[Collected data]
(** * apid-core data service: registry, transactions, result-set mapper and
  tracing wrapper (data/data.go, data/wrap), as a shallow embedding.

  Go values are modelled as follows.
  - strings are [string]; an [error] is its message;
  - a pointer that may be nil is an [option]; pointer identity of an
    allocated [*ApidDb] is a natural-number address taken from an
    allocation counter kept in the state;
  - the package-level [dbMap] is a [gmap string (option dbMapInfo)]: Go
    stores nil pointers in the map ([dbMap[versionedID] = nil]), which is
    different from deleting the key;
  - locks are modelled by the atomicity of the sections they protect; a
    call that can block reports it in its outcome. *)

From Stdlib Require Import ZArith Ascii String.
From stdpp Require Import gmap strings list.

(** ** Go's [path] package (standard library, lexical path processing) *)

Module GoPath.

Definition is_slash (c : ascii) : bool := Ascii.eqb c "/"%char.

(** The elements of [s] between slashes; never the empty list. *)
Fixpoint split (s : string) : list string :=
  match s with
  | EmptyString => [EmptyString]
  | String c r =>
      if is_slash c then EmptyString :: split r
      else match split r with
           | h :: t => String c h :: t
           | [] => [String c EmptyString]
           end
  end.

Fixpoint join (l : list string) : string :=
  match l with
  | [] => EmptyString
  | [e] => e
  | e :: r => e +:+ "/" +:+ join r
  end.

(** One element of the scan of [path.Clean]; [out] is the output so far,
    last element first.  Empty and "." elements are dropped; ".." removes
    the element before it when there is one that is not "..", is dropped
    at the root, and is kept otherwise. *)
Definition clean_step (rooted : bool) (out : list string) (e : string)
  : list string :=
  if String.eqb e "" then out
  else if String.eqb e "." then out
  else if String.eqb e ".." then
    match out with
    | top :: rest => if String.eqb top ".." then e :: out else rest
    | [] => if rooted then [] else [e]
    end
  else e :: out.
Lemma updateTrayMenu_catches_read_failure_witness :
  (tray trayState = Some sampleTray /\
   listShaped (Unparseable (SyntaxError "Unexpected end of JSON input")) = true) /\
  exists m,
    (updateTrayMenu
       (sampleEnv (Unparseable (SyntaxError "Unexpected end of JSON input")) true)
       trayState).1 = Ret tt /\
    tray (updateTrayMenu
            (sampleEnv (Unparseable (SyntaxError "Unexpected end of JSON input")) true)
            trayState).2
      = Some (setContextMenu (trayTemplate m) sampleTray) /\
    m = [].
Proof.
  split; [split; reflexivity|].
  destruct (updateTrayMenu_catches_read_failure
              (sampleEnv (Unparseable (SyntaxError "Unexpected end of JSON input")) true)
              trayState sampleTray eq_refl eq_refl)
    as (m & Heq & _ & Hfail & _).
  exists m. rewrite Heq. repeat split.
  exact (proj2 (proj2 (Hfail _ eq_refl))).
Defined.

Lemma no_recent_apps_placeholder_witness :
  recentAppsSubmenu (step trayState (IpcUpdateTray (sampleEnv emptyListConfig true)))
    = Some [Item (Some (JStr "No recent apps")) false None] /\
  recentAppsSubmenu (step (initial ∅) (IpcInitTray (sampleEnv Missing true)))
    = Some [Item (Some (JStr "No recent apps")) false None].
Proof.
  split.
  - refine (proj2 (proj2 (proj1 (no_recent_apps_placeholder
                                   (sampleEnv emptyListConfig true) trayState _)
                                sampleTray eq_refl))).
    right; right; right. exists [("recentApps", JArr [])]. split; reflexivity.
  - refine (proj2 (no_recent_apps_placeholder (sampleEnv Missing true) (initial ∅) _)
              eq_refl).
    left. reflexivity.
Defined.
(** * A shallow embedding of [optimizers/gru.py]

    The script trains a GRU regressor on windows of a normalised feature
    matrix, once per point of a hyper-parameter grid and per walk-forward
    cycle, and keeps a "best" candidate in module-level variables.

    What is embedded:
    - [create_sequences] (lines 126-136), over Python-style slicing and
      indexing;
    - [train_model] (lines 42-62), over an abstract gradient step;
    - the scaler built by [normalize_data] (lines 121-124), in exact
      rational arithmetic;
    - the grid enumeration of line 171;
    - the body of the two nested loops (lines 171-239) and the final report
      (lines 242-254), as transitions on a record of the script's
      module-level variables, with the model objects kept in a heap so that
      aliasing ([best_model = model]) and copying ([copy.deepcopy(model)])
      are told apart.

    Exceptions are values of [result]; floats are binary64 primitive floats
    (a float32 loss or prediction compares the same once widened); dates are
    day ordinals in [Z], without the calendar's last day. *)

From Stdlib Require Import ZArith QArith Qminmax Floats Lia Lqa String Sorted.
From stdpp Require Import base list.
(** * Kingston voice server (src/voice/xtts/server.py): a shallow embedding

    The module state of the server (engine handles, preset cache, active
    voice) and the directory tree below [VOICES_DIR] are threaded explicitly
    through every operation.  External engines (transformers, EnCodec,
    torchaudio, ffmpeg, pathlib, the Unicode database) are consumed through
    the record [Env]; everything the server itself decides is written out. *)

From Stdlib Require Import String Ascii NArith ZArith List Bool Lia Sorted.
From Stdlib Require Import DecimalString SpecFloat.
From stdpp Require Import gmap list.
Import ListNotations.

(** ** Python strings *)

(** A Python [str] is a sequence of Unicode code points. *)
Abbreviation char := N (only parsing).
Abbreviation str := (list N) (only parsing).

(** Literals: the code points of an ASCII literal of the source. *)
Definition py (s : string) : str :=
  List.map N_of_ascii (list_ascii_of_string s).

(** Truth value of a [str]: the empty string is falsy. *)
Definition truthy (s : str) : bool :=
  match s with [] => false | _ :: _ => true end.

(** [a or b] on optional strings: [a] when it is truthy, else [b]. *)
Definition py_or (a b : option str) : option str :=
  match a with
  | Some (_ :: _) => a
  | _ => b
  end.

(** [s.startswith(p)] and [s.endswith(p)] *)
Fixpoint startswith (p s : str) : bool :=
  match p, s with
  | [], _ => true
  | _ :: _, [] => false
  | a :: p', b :: s' => (a =? b)%N && startswith p' s'
  end.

### TASK BRIEF
Every entry must appear in the answer, reproduced exactly.

### ANSWER TO THE EXERCISE
(** * apid-core data service: registry, transactions, result-set mapper and
  tracing wrapper (data/data.go, data/wrap), as a shallow embedding.

  Go values are modelled as follows.
  - strings are [string]; an [error] is its message;
  - a pointer that may be nil is an [option]; pointer identity of an
    allocated [*ApidDb] is a natural-number address taken from an
    allocation counter kept in the state;
  - the package-level [dbMap] is a [gmap string (option dbMapInfo)]: Go
    stores nil pointers in the map ([dbMap[versionedID] = nil]), which is
    different from deleting the key;
  - locks are modelled by the atomicity of the sections they protect; a
    call that can block reports it in its outcome. *)

From Stdlib Require Import ZArith Ascii String.
From stdpp Require Import gmap strings list.

(** ** Go's [path] package (standard library, lexical path processing) *)

Module GoPath.

Definition is_slash (c : ascii) : bool := Ascii.eqb c "/"%char.

(** The elements of [s] between slashes; never the empty list. *)
Fixpoint split (s : string) : list string :=
  match s with
  | EmptyString => [EmptyString]
  | String c r =>
      if is_slash c then EmptyString :: split r
      else match split r with
           | h :: t => String c h :: t
           | [] => [String c EmptyString]
           end
  end.

Fixpoint join (l : list string) : string :=
  match l with
  | [] => EmptyString
  | [e] => e
  | e :: r => e +:+ "/" +:+ join r
  end.

(** One element of the scan of [path.Clean]; [out] is the output so far,
    last element first.  Empty and "." elements are dropped; ".." removes
    the element before it when there is one that is not "..", is dropped
    at the root, and is kept otherwise. *)
Definition clean_step (rooted : bool) (out : list string) (e : string)
  : list string :=
  if String.eqb e "" then out
  else if String.eqb e "." then out
  else if String.eqb e ".." then
    match out with
    | top :: rest => if String.eqb top ".." then e :: out else rest
    | [] => if rooted then [] else [e]
    end
  else e :: out.
Lemma updateTrayMenu_catches_read_failure_witness :
  (tray trayState = Some sampleTray /\
   listShaped (Unparseable (SyntaxError "Unexpected end of JSON input")) = true) /\
  exists m,
    (updateTrayMenu
       (sampleEnv (Unparseable (SyntaxError "Unexpected end of JSON input")) true)
       trayState).1 = Ret tt /\
    tray (updateTrayMenu
            (sampleEnv (Unparseable (SyntaxError "Unexpected end of JSON input")) true)
            trayState).2
      = Some (setContextMenu (trayTemplate m) sampleTray) /\
    m = [].
Proof.
  split; [split; reflexivity|].
  destruct (updateTrayMenu_catches_read_failure
              (sampleEnv (Unparseable (SyntaxError "Unexpected end of JSON input")) true)
              trayState sampleTray eq_refl eq_refl)
    as (m & Heq & _ & Hfail & _).
  exists m. rewrite Heq. repeat split.
  exact (proj2 (proj2 (Hfail _ eq_refl))).
Defined.

Lemma no_recent_apps_placeholder_witness :
  recentAppsSubmenu (step trayState (IpcUpdateTray (sampleEnv emptyListConfig true)))
    = Some [Item (Some (JStr "No recent apps")) false None] /\
  recentAppsSubmenu (step (initial ∅) (IpcInitTray (sampleEnv Missing true)))
    = Some [Item (Some (JStr "No recent apps")) false None].
Proof.
  split.
  - refine (proj2 (proj2 (proj1 (no_recent_apps_placeholder
                                   (sampleEnv emptyListConfig true) trayState _)
                                sampleTray eq_refl))).
    right; right; right. exists [("recentApps", JArr [])]. split; reflexivity.
  - refine (proj2 (no_recent_apps_placeholder (sampleEnv Missing true) (initial ∅) _)
              eq_refl).
    left. reflexivity.
Defined.
(** * A shallow embedding of [optimizers/gru.py]

    The script trains a GRU regressor on windows of a normalised feature
    matrix, once per point of a hyper-parameter grid and per walk-forward
    cycle, and keeps a "best" candidate in module-level variables.

    What is embedded:
    - [create_sequences] (lines 126-136), over Python-style slicing and
      indexing;
    - [train_model] (lines 42-62), over an abstract gradient step;
    - the scaler built by [normalize_data] (lines 121-124), in exact
      rational arithmetic;
    - the grid enumeration of line 171;
    - the body of the two nested loops (lines 171-239) and the final report
      (lines 242-254), as transitions on a record of the script's
      module-level variables, with the model objects kept in a heap so that
      aliasing ([best_model = model]) and copying ([copy.deepcopy(model)])
      are told apart.

    Exceptions are values of [result]; floats are binary64 primitive floats
    (a float32 loss or prediction compares the same once widened); dates are
    day ordinals in [Z], without the calendar's last day. *)

From Stdlib Require Import ZArith QArith Qminmax Floats Lia Lqa String Sorted.
From stdpp Require Import base list.
(** * Kingston voice server (src/voice/xtts/server.py): a shallow embedding

    The module state of the server (engine handles, preset cache, active
    voice) and the directory tree below [VOICES_DIR] are threaded explicitly
    through every operation.  External engines (transformers, EnCodec,
    torchaudio, ffmpeg, pathlib, the Unicode database) are consumed through
    the record [Env]; everything the server itself decides is written out. *)

From Stdlib Require Import String Ascii NArith ZArith List Bool Lia Sorted.
From Stdlib Require Import DecimalString SpecFloat.
From stdpp Require Import gmap list.
Import ListNotations.

(** ** Python strings *)

(** A Python [str] is a sequence of Unicode code points. *)
Abbreviation char := N (only parsing).
Abbreviation str := (list N) (only parsing).

(** Literals: the code points of an ASCII literal of the source. *)
Definition py (s : string) : str :=
  List.map N_of_ascii (list_ascii_of_string s).

(** Truth value of a [str]: the empty string is falsy. *)
Definition truthy (s : str) : bool :=
  match s with [] => false | _ :: _ => true end.

(** [a or b] on optional strings: [a] when it is truthy, else [b]. *)
Definition py_or (a b : option str) : option str :=
  match a with
  | Some (_ :: _) => a
  | _ => b
  end.

(** [s.startswith(p)] and [s.endswith(p)] *)
Fixpoint startswith (p s : str) : bool :=
  match p, s with
  | [], _ => true
  | _ :: _, [] => false
  | a :: p', b :: s' => (a =? b)%N && startswith p' s'
  end.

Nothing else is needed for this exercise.